The study population includes all randomized patients following the treatment policy approach. Patients can be randomized only if there is confirmation from the central laboratory that there is no FLT3 mutation.

EFS is a composite endpoint defined as the time from randomization until death, relapse, or induction failure. Induction failure is defined as no achievement of remission until end of the induction period. The definition of induction failure also includes instances in which HSCT is conducted as salvage therapy in nonresponding patients. Per convention, the EFS event date of induction failure is set to the randomization date.

The option to receive HSCT can be an outcome of the treatment. Therefore, clinical benefit is assessed regardless of whether patients received HSCT. This treatment policy approach mandates collection of disease assessments after HSCT has been completed. In the same consideration, the option to receive consolidation and postconsolidation treatment is also an outcome of the induction treatment as only patients achieving remission with induction qualify to continue with consolidation and postconsolidation treatment. As such, the benefit is assessed regardless of treatment duration.

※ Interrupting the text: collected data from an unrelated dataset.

(** The activity of a known market after further calls: its id and
    question stay, its count grows by the number of calls for it. *)
Lemma activity_known calls :
  forall m id a,
    metrics.marketActivity m !! id = Some a ->
    exists a',
      metrics.marketActivity (fold_left applyActivity calls m) !! id = Some a'
      /\ metrics.MarketID a' = metrics.MarketID a
      /\ metrics.Question a' = metrics.Question a
      /\ wrap64 (metrics.TradeCount a') =
         wrap64 (metrics.TradeCount a + Z.of_nat (length (callsFor id calls)))
      /\ metrics.LastPrice a' =
         default (metrics.LastPrice a) (last (map acPrice (callsFor id calls)))
      /\ metrics.LastUpdate a' =
         default (metrics.LastUpdate a) (last (map acNow1 (callsFor id calls)))
      /\ (wrap64 (metrics.TradeCount a) = metrics.TradeCount a ->
          wrap64 (metrics.TradeCount a') = metrics.TradeCount a').
Proof.
  induction calls as [|c calls IH]; intros m id a Ha; cbn [fold_left callsFor List.filter].
  - exists a. rewrite Z.add_0_r. repeat split; [exact Ha|tauto].
  - pose proof (applyActivity_lookup m c id) as Hl. rewrite Ha in Hl. cbv zeta in Hl.
    fold (callsFor id calls).
    destruct (String.eqb (acMarket c) id).
    + destruct (IH _ _ _ Hl) as (a' & H1 & H2 & H3 & H4 & H5 & H6 & H7).
      cbn [metrics.MarketID metrics.Question metrics.TradeCount metrics.LastPrice
           metrics.LastUpdate] in *.
      exists a'. split; [exact H1|]. split; [exact H2|]. split; [exact H3|].
      split; [|split; [|split]].
      * rewrite H4, wrap64_add_l. cbn [length]. f_equal. lia.
      * rewrite H5. cbn [map]. symmetry. apply default_last_cons.
      * rewrite H6. cbn [map]. symmetry. apply default_last_cons.
      * intros _. apply H7, wrap64_idem.
    + apply IH, Hl.
Qed.

(** The deleting fold of [Cleanup] over both maps. *)
Lemma metrics_cleanup_fold cutoff (acts0 : gmap string metrics.MarketActivity)
    (hist0 : gmap string (list metrics.PricePoint)) (m : gmap string metrics.MarketActivity)
    (k : string) :
  let r := map_fold (fun id activity (acc : gmap string metrics.MarketActivity
                                           * gmap string (list metrics.PricePoint)) =>
                       if time_Before (metrics.LastUpdate activity) cutoff
                       then (delete id (fst acc), delete id (snd acc)) else acc)
                    (acts0, hist0) m in
  fst r !! k = match m !! k with
               | Some a => if time_Before (metrics.LastUpdate a) cutoff then None
                           else acts0 !! k
               | None => acts0 !! k
               end
  /\ snd r !! k = match m !! k with
                  | Some a => if time_Before (metrics.LastUpdate a) cutoff then None
                              else hist0 !! k
                  | None => hist0 !! k
                  end.
Proof.
  cbv zeta. revert m.
  apply (map_fold_weak_ind
           (fun (r : gmap string metrics.MarketActivity
                     * gmap string (list metrics.PricePoint))
                (m : gmap string metrics.MarketActivity) =>
              fst r !! k = match m !! k with
                           | Some a => if time_Before (metrics.LastUpdate a) cutoff
                                       then None else acts0 !! k
                           | None => acts0 !! k
                           end
              /\ snd r !! k = match m !! k with
                              | Some a => if time_Before (metrics.LastUpdate a) cutoff
                                          then None else hist0 !! k
                              | None => hist0 !! k
                              end)).
  - rewrite lookup_empty. split; reflexivity.
  - intros i x m r Hi [IH1 IH2].
    destruct (decide (i = k)) as [->|Hne].
    + rewrite lookup_insert_eq. rewrite Hi in IH1, IH2.
      destruct (time_Before (metrics.LastUpdate x) cutoff); cbn [fst snd].
      * split; apply lookup_delete_eq.
      * split; assumption.
    + rewrite lookup_insert_ne by exact Hne.
      destruct (time_Before (metrics.LastUpdate x) cutoff); cbn [fst snd].
      * rewrite !lookup_delete_ne by exact Hne. split; assumption.
      * split; assumption.
Qed.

The analysis plan defines a supportive estimand to assess the treatment effect of midostaurin, excluding potential benefit from HSCT. Another supportive estimand assesses the effect of discontinuation of induction treatment due to toxicities. This approach addresses a hypothetical scenario in which patients did not receive HSCT, for instance, to estimate the midostaurin-only effect. However, the outcome of the treatment is not limited to the direct effect of an experimental compound but also includes which new treatment option the compound allows for the patients (eg, HSCT).

The estimand framework is an efficient tool to ensure consistency between the scientific question and the definition of the study objectives. It ensures transparency in unfavorable yet unavoidable situations in clinical trials ("intercurrent events"). It facilitates communication within the clinical team and with health authorities. The outcome of studies that are following the estimand framework can be interpreted in a consistent manner.